Fig. 5. CX3 mediates RAD51 filament loading and stability from structural and cellular analyses.

a Structural model showing how CX3 capping at the 5’-end of RAD51 filaments based on superposition of RAD51-ssDNA filament structures (PDB: 7EJC) with our CX3 structure. b Comparison of the canonical RAD51-RAD51 interaction mediated by the F86 polymerization motif (PM) (top left) to the XRCC3 PM interaction with RAD51C (bottom left) and predicted interactions of the RAD51 PMf with RAD51C (top right) and XRCC3 (bottom right) CTDs. c Yeast two-hybrid assay testing interactions between wild-type (WT) RAD51 and RAD51C with XRCC3 WT and PM A65E. d Yeast two-hybrid assay testing interactions between WT XRCC3 with WT RAD51 and indicated PM F86 (left) and CTD pocket (right) mutations. e Quantification of RAD51-SIRF signals in wild-type (WT) and RAD51C A126T HAP1 cells 1 h and 4 h after replication stalling with hydroxyurea, pink bar denotes median. Top left, graphical schematic of a RAD51-SIRF reaction created with http://BioRender.com, top right, expected outcome for RAD51 filament stabilization defects (blue). n(WT, 1 h) = 342, n(A126T, 1 h) = 463, n(WT, 4 h) = 347, n(A126T, 4 h) = 417, from 3 independent biological experiments. f Quantification of RAD51-SIRF signals in RAD51C G264S HAP1 cells 1 h and 4 h after replication stalling with hydroxyurea, pink bar denotes median. Data from wild-type (WT) HAP1 cells is replotted from (e), top right, expected outcome for RAD51 filament loading defects (purple). n(G264S, 1 h) = 701, n(G264S, 4 h) = 723, from 4 independent biological experiments.
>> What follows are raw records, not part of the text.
(** The rejected files with their reasons, and the accepted ones. *)
Definition rejected_files (remote : files_map) : files_map :=
  foldl (λ fl kv, match validate_managed_file kv.1 kv.2 with Some reason => sm_insert kv.1 reason fl | None => fl end) [] remote.
Definition valid_files (remote : files_map) : files_map :=
  foldl (λ m kv, match validate_managed_file kv.1 kv.2 with Some _ => m | None => sm_insert kv.1 kv.2 m end) [] remote.

(** The two loops over files: the directory, and the failures added. *)
Fixpoint write_files (io : sync_io) (fs : LocalFs) (files : files_map) (fl : files_map) : LocalFs * files_map :=
  match files with
  | [] => (fs, fl)
  | (name, content) :: rest =>
      let '(fs, ok) := write_managed_file_if_changed (io_write io name) fs name content in
      write_files io fs rest (if ok then fl else sm_insert name ("failed to write file" : bytes) fl)
  end.

(** The text of the error code is left out of the reason. *)
Fixpoint remove_stale (io : sync_io) (remote : files_map) (fs : LocalFs) (names : list bytes) (fl : files_map) : LocalFs * files_map :=
  match names with
  | [] => (fs, fl)
  | name :: rest =>
      if sm_has name remote then remove_stale io remote fs rest fl
      else
        let '(fs, ok) := remove_file (io_remove io name) (remove_target io name) fs in
        remove_stale io remote fs rest (if ok then fl else sm_insert name ("failed to remove stale file: " : bytes) fl)
  end.

Definition clean_state (version : Z) (remote : files_map) (detail : bytes) : State :=
  mkState true version (if beqb detail [] then "ok" else "partial") (hashes remote) (hashes remote)
    (if beqb detail [] then [] else [("history_snapshot" : bytes, detail)]).

(** [persist_partial] *)
Definition persist_partial (io : sync_io) (fs : LocalFs) (previous : State) (fl : files_map) : LocalFs * bool * files_map :=
  let next := mkState (st_exists previous) (synced_version previous) "partial" (managed_files previous) (last_ok previous) fl in
  let '(fs, _) := write_state (io_state io) fs next in (fs, false, fl).
Lemma trim_strip_cr s : trim (strip_cr s) = trim s.
Proof.
  unfold strip_cr. case_if; [|done]. bool_prop. destruct (last_Some s CR) as [[t ->] _]; [done|].
  rewrite length_app. cbn [length]. rewrite take_app_length' by lia. by rewrite trim_snoc.
Qed.

Lemma add_entry_agree c s k v : s ∉ reserved_sections → agree c (add_entry c (s, k, v)).
Proof.
  intros Hs s' k' Hs' Hk'. cbn [add_entry data_]. rewrite lookup_insert_ne; [done|]. intros E. apply qualified_inj in E as ->; [done| |done].
  by apply reserved_no_dot.
Qed.

Lemma add_entry_proper c1 c2 e : agree c1 c2 → agree (add_entry c1 e) (add_entry c2 e).
Proof. intros Ha s' k' Hs' Hk'. destruct e as [[s k] v]. cbn [add_entry data_]. destruct (decide (qualified s k = qualified s' k')) as [->|Hne];
  [by rewrite !lookup_insert_eq|]. rewrite !lookup_insert_ne by done. by apply Ha. Qed.

(** Sections are read as the validation reads them. *)
Lemma load_lines_agree c section lines :
  section ∉ reserved_sections → Forall (λ l, ∀ s, classify l = Section_ s → s ∉ reserved_sections) lines → agree c (load_lines c section lines).2.
Proof.
  intros Hs Hl. revert c section Hs. induction Hl as [|l lines Hl _ IH]; intros c section Hs; [done|]. cbn [load_lines].
  unfold classify in Hl. rewrite trim_strip_cr in Hl. destruct (trim l) as [|c0 t] eqn:Et; [by apply IH|]. case_if; [by apply IH|].
  destruct (ceqb c0 "[") eqn:Eb; cbn [andb] in Hl.
  - unfold back. case_if; [|done]. apply IH. intros Hin. apply (Hl (tolower <$> trim (take (length (c0 :: t) - 2) (drop 1 (c0 :: t))))); [done|].
    revert Hin. generalize (take (length (c0 :: t) - 2) (drop 1 (c0 :: t))) as s. unfold reserved_sections. intros s.
    rewrite !elem_of_cons, elem_of_nil. intros [->|[->|[->|[->|[]]]]]; vm_compute; naive_solver.
  - destruct (find_char "=" (c0 :: t)) as [eq|]; [|done]. etrans; [by apply (add_entry_agree c section)|]. by apply IH.
Qed.

Lemma load_lines_proper c1 c2 section lines : agree c1 c2 →
  (load_lines c1 section lines).1 = (load_lines c2 section lines).1 ∧ agree (load_lines c1 section lines).2 (load_lines c2 section lines).2.
Proof.
  revert c1 c2 section. induction lines as [|l lines IH]; intros c1 c2 section Ha; [done|]. cbn [load_lines].
  repeat case_match; try done; try by apply IH. by apply IH, add_entry_proper.
Qed.

Lemma validated_sections n text : validate_managed_file n text = None →
  Forall (λ l, ∀ s, classify l = Section_ s → s ∉ reserved_sections) (split_lt LF text).
Proof.
  unfold validate_managed_file. do 2 (case_if; [done|]).
  assert (∀ target, (tolower <$> target) = target → contains_section text target = false →
    Forall (λ l, ∀ s, classify l = Section_ s → s ≠ target) (split_lt LF text)) as Hc.
  { intros target Ht Hf. rewrite Forall_forall. intros l Hl s Hs ->. apply not_true_iff_false in Hf. apply Hf. unfold contains_section.
    apply existsb_exists. exists l. split; [by apply list_elem_of_In|]. by rewrite Hs, Ht, beqb_refl. }
  do 4 (case_if; [done|]). intros _. rewrite Forall_forall. intros l Hl s Hs. unfold reserved_sections. rewrite !elem_of_cons, elem_of_nil.
  intros [->|[->|[->|[->|[]]]]].
  - pose proof (Hc "redis" ltac:(done) ltac:(done)) as Hf. rewrite Forall_forall in Hf. by apply (Hf l Hl _ Hs).
  - pose proof (Hc "admin" ltac:(done) ltac:(done)) as Hf. rewrite Forall_forall in Hf. by apply (Hf l Hl _ Hs).
  - pose proof (Hc "config_sync" ltac:(done) ltac:(done)) as Hf. rewrite Forall_forall in Hf. by apply (Hf l Hl _ Hs).
  - pose proof (Hc "config_history" ltac:(done) ltac:(done)) as Hf. rewrite Forall_forall in Hf. by apply (Hf l Hl _ Hs).
Qed.

Lemma empty_not_reserved : ([] : bytes) ∉ reserved_sections.
Proof. unfold reserved_sections. rewrite !elem_of_cons, elem_of_nil. intros [?|[?|[?|[?|[]]]]]; done. Qed.

Lemma load_files_local c1 c2 files c' :
  agree c1 c2 → load_files c1 files = (true, c') →
  Forall (λ f, is_never_sync_file (filename f) = true ∨ ∃ text, content f = Some text ∧ validate_managed_file (filename f) text = None) files →
  ∃ c'', load_files c2 (filter (λ f, is_never_sync_file (filename f) = true) files) = (true, c'') ∧ agree c' c''.
Proof.
  intros Ha Hl Hf. revert c1 c2 Ha Hl. induction Hf as [|f files Hf _ IH]; intros c1 c2 Ha Hl; cbn [load_files] in Hl.
  { injection Hl as <-. by exists c2. }
  destruct (load_file c1 (content f)) as [[] c1'] eqn:E; [|done]. rewrite filter_cons. case_decide as Hn.
  - cbn [load_files]. unfold load_file in *. destruct (content f) as [text|]; [|done].
    destruct (load_lines_proper c1 c2 [] (split_lt LF text) Ha) as [Hok Hag]. rewrite E in Hok, Hag.
    destruct (load_lines c2 [] (split_lt LF text)) as [ok c2']. cbn [fst snd] in *. subst ok. by apply (IH c1').
  - destruct Hf as [?|(text & Ht & Hv)]; [done|]. apply (IH c1'); [|done]. etrans; [|exact Ha]. symmetry. rewrite Ht in E. unfold load_file in E.
    pose proof (load_lines_agree c1 [] (split_lt LF text) empty_not_reserved (validated_sections _ _ Hv)) as Hag. by rewrite E in Hag.
Qed.

(** Managed files cannot speak for the administration: when every file of
    config.d is either never synchronized or passed the validation, the values of
    the sections redis, admin, config_sync and config_history are what the files
    that are never synchronized say alone (for keys without a dot, as all keys of
    these sections are). *)
Lemma managed_files_confined c files c' :
  load_files c files = (true, c') →
  Forall (λ f, is_never_sync_file (filename f) = true ∨ ∃ text, content f = Some text ∧ validate_managed_file (filename f) text = None) files →
  ∃ c'', load_files c (filter (λ f, is_never_sync_file (filename f) = true) files) = (true, c'') ∧
         ∀ section key def, section ∈ reserved_sections → "."%char ∉ key → get c' section key def = get c'' section key def.
Proof.
  intros Hl Hf. destruct (load_files_local c c files c' (reflexivity c) Hl Hf) as (c'' & Hl' & Ha). exists c''. split; [done|].
  intros section key def Hs Hk. unfold get. by rewrite Ha.
Qed.

(** ** Examples *)

Module SyncSample.

Definition write_ok : write_io := mkWriteIo true true None true.

(** A name that starts with a dot and a slash leads to an entry. *)
Definition leads_to (name : bytes) : removal := if starts_with "./" name then RmEntry (drop 2 name) else RmElsewhere.
Definition io_ok : sync_io := mkSyncIo (λ _, write_ok) (λ _, true) leads_to write_ok.
Definition tick : tick_io := mkTickIo io_ok 1700000000 42.

Definition text (s : bytes) : local_file := mkFile true (Some s).
(** A stale managed file and a local one; nothing was synchronized yet. *)
Definition fs0 : LocalFs := mkLocal true true [("05-old.ini" : bytes, text "[log]"); ("99-local.ini" : bytes, text "[admin]")] None.
Definition remote : files_map := [("10-a.ini" : bytes, "[log]" : bytes); ("20-b.ini" : bytes, "x=1" : bytes)].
P values for all RAD51 SIRFs (<0.0001 for all comparisons except 0.0028 for G264S comparison at 1 h and 4 h post HU) were calculated between each comparison using the two-sided Mann–Whitney test.

Fig. 6. Distinct replication stress reactions by CX3 CTDI and NTDI.

a Dot-blots of nascent IdU replication tracts lengths in human HAP1 cells containing indicated variant RAD51C. left, Representative image of single-molecule DNA fiber tracts labeled with IdU (green) and CldU (red). top, schematic of DNA fiber labeling with IdU, followed by CldU with high concentrations of hydroxyurea (HU) to measure fork protection. n = 4 independent biological experiments. n(WT) = 411, n(A126T) = 455, n(G264S) = 379, derived from 4 independent biological experiments. b Dot-blots of nascent CdU replication tracts lengths in human HAP1 cells containing indicated variant RAD51C. top, schematic of DNA fiber labeling with IdU, followed by CldU with low concentrations of hydroxyurea (HU) to measure replication fork restart. n(WT) = 185, n(A126T) = 275, n(G264S) = 211, derived from 3 independent biological experiments. c Zoomed view, using the CX3-DNA model from Fig. 4c, of the structural environment of RAD51C T287A with DNA, P-loop variants, G264-helix variants and residues within 4.5 Å of T287 (sticks) highlighted. d Dot-blots of nascent IdU replication tracts lengths followed by CldU with 2 mM of HU as in panel (a), in human HAP1 RAD51C T287A cells, results for wild-type HAP1 are replotted. n(T287A) = 170, derived from 2 independent biological experiments. e Dot-blots of nascent CldU replication tracts lengths in the presence of 300 µM HU as in panel (b), in human HAP1 RAD51C T287A cells, results for wild-type HAP1 are replotted. n(T287A) = 188, derived from 2 independent biological experiments. f Dot-blots of ratio of nascent CdU divided by IdU replication tracts lengths in human HAP1 cells containing indicated variant RAD51C. top, schematic created with http://BioRender.com of DNA fiber labeling with IdU, followed by CldU with low concentrations of camptothecin (CPT) to measure replication fork slowing during CPT indicative of replication fork reversal. n(WT) = 162, n(A126T) = 124, n(G264S) = 142, derived from 2 independent biological experiments. P values (shown above brackets in the figure panels) for all DNA fiber analysis and between each comparison were calculated using the two-sided Mann–Whitney test. g Schematic figure of RAD51C protein highlighting regions responsible for fork protection in blue and fork restart in pink.